The sixth chapter examines how Native communities and haciendas adopted livestock rearing and, in particular, cattle ranching as a new economic activity within the lakes. Responding to the rise of the urban market for meat as well as the demographic decline within Native communities, residents of the chinampa districts expanded into the waters of the lakes in new and destabilizing ways. Alongside the chinampas, many of which survived and retained their value, haciendas and Native communities now fashioned pastures from the swamps. As they pushed further into the lake, pastoralists instituted new environmental management practices and constructed new hydraulic engineering works of their own. At the same time, the colonial administration, responding to renewed fears of flooding in the capital, increasingly intervened in the southern lakes’ hydrology. These new forces for change, when combined with higher rates of rainfall because of renewed climate extremes, undermined both the ecological autonomy and the flood defenses of the Nahua communities, portending of wholesale environmental transformation if not ruination on the eve of Mexico’s Independence.

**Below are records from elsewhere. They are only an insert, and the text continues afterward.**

(* ===== verification/MoveOffers.v ===== *)
(** * Where everything is after a step

    What [take], [put] and [recount] do to the look-ups by position, to the amounts and to
    the places that are offered for other items. *)
From S2P Require Import Prelude StateMonad Items Inventory Storage MoveData MoveOps MoveCalm MoveInvariant MoveSteps.

Module MoveOffers.
Export MoveSteps.

(** Nothing of the kind and number of any item has changed. *)
Definition same_goods (w w' : Mover) : Prop :=
  ∀ q, GetTemplate (mem (pl w') q) = GetTemplate (mem (pl w) q) ∧ GetCount (mem (pl w') q) = GetCount (mem (pl w) q)
       ∧ bag_num_slots (mem (pl w') q) = bag_num_slots (mem (pl w) q).

Lemma total_perm {A} (f : A → Z) l l' : l ≡ₚ l' → total f l = total f l'.
Proof. induction 1; unfold total in *; cbn in *; lia. Qed.
Lemma total_same {A} (f g : A → Z) l : (∀ x, x ∈ l → f x = g x) → total f l = total g l.
Proof.
  induction l as [|a l IH]; intros H; [done|]. unfold total in *. cbn. rewrite (H a) by set_solver. rewrite IH; [done|].
  intros x Hx. apply H. set_solver.
Qed.

Lemma units_same w w' e q : same_goods w w' → units w' e q = units w e q.
Proof. intros H. destruct (H q) as (H1 & H2 & _). unfold units, GetEntry. by rewrite H1, H2. Qed.
Lemma amount_same e L L' w w' : same_goods w w' → held L' w' ≡ₚ held L w → amount e L' w' = amount e L w.
Proof.
  intros H Eh. unfold amount. rewrite (total_perm _ _ _ Eh). apply total_same. intros q _. by apply units_same.
Qed.
Lemma same_goods_IsBag w w' q : same_goods w w' → IsBag (mem (pl w') q) = IsBag (mem (pl w) q).
Proof. intros H. destruct (H q) as (E & _). unfold IsBag. by rewrite E. Qed.
#[export] Instance same_goods_pre : PreOrder same_goods.
Proof.
  split; [by intros ??|]. intros w1 w2 w3 H1 H2 q. destruct (H1 q) as (?&?&?), (H2 q) as (?&?&?). split_and!; congruence.
Qed.
Lemma calm_same_goods w w' : calm w w' → same_goods w w'.
Proof. intros H q. destruct (cm_mem _ _ H q). by split_and!. Qed.

Section places.
Context `{IE : ItemEnv}.

(** ** After taking out *)

Lemma unlink_goods bag slot p w : same_goods w (unlink bag slot p w).
Proof.
  intros q. unfold unlink. destruct (bag =? _); [done|]. destruct (GetBagByPos (pl w) bag) as [b|]; [|done].
  by rewrite bag_put_template, bag_put_count, bag_put_size, mem_box.
Qed.
Lemma reslot_goods p s w : same_goods w (reitem p (λ it, set_m_slot it s) w).
Proof. intros q. rewrite mem_reitem. by destruct (Z.eqb_spec q p) as [->|]. Qed.
Lemma take_goods bag slot p w : same_goods w (take bag slot p w).
Proof. etransitivity; [apply unlink_goods|apply reslot_goods]. Qed.

Section take.
Variables (L : list ptr) (w : Mover) (bag slot : Z) (p : ptr).
Hypothesis HI : Inv L w.
Hypothesis Hp : GetItemByPos (pl w) bag slot = Some p.
Notation w' := (take bag slot p w).

Lemma take_own s : m_items (pl w') !! s = if decide (bag = INVENTORY_SLOT_BAG_0 ∧ s = slot) then None else m_items (pl w) !! s.
Proof.
  unfold take, unlink. cbn. destruct (Z.eqb_spec bag INVENTORY_SLOT_BAG_0) as [->|Hne].
  - rewrite own_put_lookup. destruct (decide (s = slot)) as [->|]; [by rewrite decide_True|by rewrite decide_False by (by intros [_ ?])].
  - rewrite decide_False by (by intros [? _]). destruct (GetBagByPos (pl w) bag); [|done]. cbn. by rewrite pl_box.
Qed.
Lemma take_bag_at bag' :
  GetBagByPos (pl w') bag' = if decide (bag = INVENTORY_SLOT_BAG_0 ∧ bag' = slot) then None else GetBagByPos (pl w) bag'.
Proof.
  unfold GetBagByPos, ToBag. rewrite take_own. destruct (bag_slot bag'); [|by destruct (decide _)].
  destruct (decide _); [done|]. destruct (m_items (pl w) !! bag') as [q|]; [|done].
  by rewrite (same_goods_IsBag _ _ q (take_goods bag slot p w)).
Qed.
Lemma take_contents q j :
  m_bagslot (mem (pl w') q) !! j =
  if decide (bag ≠ INVENTORY_SLOT_BAG_0 ∧ GetBagByPos (pl w) bag = Some q ∧ j = slot) then None else m_bagslot (mem (pl w) q) !! j.
Proof.
  assert (m_bagslot (mem (pl w') q) = m_bagslot (mem (pl (unlink bag slot p w)) q)) as ->.
  { unfold take. rewrite mem_reitem. by destruct (Z.eqb_spec q p) as [->|]. }
  unfold unlink. destruct (Z.eqb_spec bag INVENTORY_SLOT_BAG_0) as [->|Hne].
  { by rewrite decide_False by (by intros [? _]). }
  destruct (GetBagByPos (pl w) bag) as [b|]; [|by rewrite decide_False by (by intros (_ & ? & _))].
  rewrite bag_put_lookup, mem_box. destruct (decide (q = b ∧ j = slot)) as [[-> ->]|Hn]; [by rewrite decide_True|].
  rewrite decide_False; [done|]. intros (_ & [= ->] & ->). by apply Hn.
Qed.
Lemma take_size q : bag_num_slots (mem (pl w') q) = bag_num_slots (mem (pl w) q).
Proof. apply (take_goods bag slot p w q). Qed.

Lemma take_item_at bag' slot' :
  GetItemByPos (pl w') bag' slot' =
  if decide (bag' = bag ∧ slot' = slot) then None
  else if decide (bag = INVENTORY_SLOT_BAG_0 ∧ bag' = slot) then None else GetItemByPos (pl w) bag' slot'.
Proof.
  unfold GetItemByPos. rewrite take_bag_at, take_own. unfold Bag_GetItemByPos, GetBagSize.
  destruct (Z.eqb_spec bag' INVENTORY_SLOT_BAG_0) as [->|Hne]; cbn [andb].
  - destruct (own_slot slot') eqn:Hos.
    + destruct (decide (bag = INVENTORY_SLOT_BAG_0 ∧ slot' = slot)) as [[-> ->]|Hn]; [by rewrite decide_True|].
      rewrite decide_False by (by intros [<- ->]; apply Hn). rewrite decide_False; [done|].
      intros [-> E]. apply (position_own L) in Hp as [Hs _]; [|done]. by rewrite <- E in Hs.
    + by repeat (destruct (decide _)).
  - destruct (decide (bag = INVENTORY_SLOT_BAG_0 ∧ bag' = slot)) as [[-> ->]|Hn].
    { rewrite decide_False by (by intros [? _]). done. }
    destruct (GetBagByPos (pl w) bag') as [b|] eqn:Hb; [|by destruct (decide _)].
    rewrite take_size, take_contents. destruct (decide (bag' = bag ∧ slot' = slot)) as [[-> ->]|Hn2].
    + rewrite Hb, decide_True by done. by destruct (_ <? _).
    + rewrite decide_False; [done|]. intros (Hne' & Hb' & ->). apply Hn2. split; [|done].
      apply (bag_at L) in Hb as (_ & _ & Hb & _), Hb' as (_ & _ & Hb' & _); [|done..]. by eapply own_inj.
Qed.

Lemma take_held : held (p :: L) w' ≡ₚ held L w.
Proof.
  assert (∀ q, inside w' q = inside (unlink bag slot p w) q) as Ei.
  { intros q. unfold inside, take. rewrite mem_reitem. by destruct (Z.eqb_spec q p) as [->|]. }
  assert (held (p :: L) w' = held (p :: L) (unlink bag slot p w)) as ->.
  { unfold held. apply list_bind_ext; [|done]. intros q. unfold tree. by rewrite Ei. }
  unfold unlink. destruct (Z.eqb_spec bag INVENTORY_SLOT_BAG_0) as [->|Hne].
  - apply (position_own L) in Hp as [_ Hs]; [|done]. unfold held. by rewrite <- (roots_own_take L w slot p Hs).
  - apply (position_bag L) in Hp as (b & Hb & Hin & _); [|done..]. rewrite Hb.
    pose proof (bag_is_root _ _ _ _ HI Hb) as Hr. pose proof (iv_inside _ _ HI _ _ _ Hr Hin) as (_ & _ & _ & H4).
    assert (p ≠ b) as Hpb by (by eapply bag_not_inside).
    assert (bag_put b slot None (box p None w) = box p None (bag_put b slot None w)) as ->.
    { unfold box. change (states (bag_put b slot None w)) with (states w). by destruct (states w !! p). }
    assert (∀ w0, held (p :: L) (box p None w0) = held (p :: L) w0) as -> by (intros w0; unfold box; by destruct (states w0 !! p)).
    rewrite held_cons by (by rewrite bag_put_inside). symmetry. apply held_bag_take; [|done..]. by apply nodup_roots.
Qed.
Lemma take_amount e : amount e (p :: L) w' = amount e L w.
Proof. apply amount_same; [apply take_goods|apply take_held]. Qed.
End take.
(** ** After putting in *)

Lemma roots_box L p c w : roots L (box p c w) = roots L w.
Proof. unfold roots, own_ptrs. rewrite pl_box. unfold box. by destruct (states w !! p). Qed.
Lemma put_goods bag slot p w : same_goods w (put bag slot p w).
Proof.
  assert (same_goods w (box p (into w bag) (reitem p (λ it, set_m_slot it slot) w))) as H.
  { intros q. rewrite mem_box. apply reslot_goods. }
  unfold put. destruct (into w bag) as [b|]; [|exact H]. intros q.
  rewrite bag_put_template, bag_put_count, bag_put_size. apply H.
Qed.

Now notorious for its aridity and air pollution, Mexico City was once part of a flourishing lake environment. In nearby Xochimilco, Native Americans modified the lakes to fashion a distinctive and remarkably abundant aquatic society, one that provided a degree of ecological autonomy for local residents, enabling them to protect their communities' integrity, maintain their way of life, and preserve many aspects of their cultural heritage. While the area's ecology allowed for a wide array of socioeconomic and cultural continuities during colonial rule, demographic change came to affect the ecological basis of the lakes; pastoralism and new ways of using and modifying the lakes began to make a mark on the watery landscape and on the surrounding communities. In this fascinating study, Conway explores Xochimilco using native-language documents, which serve as a hallmark of this continuity and a means to trace patterns of change.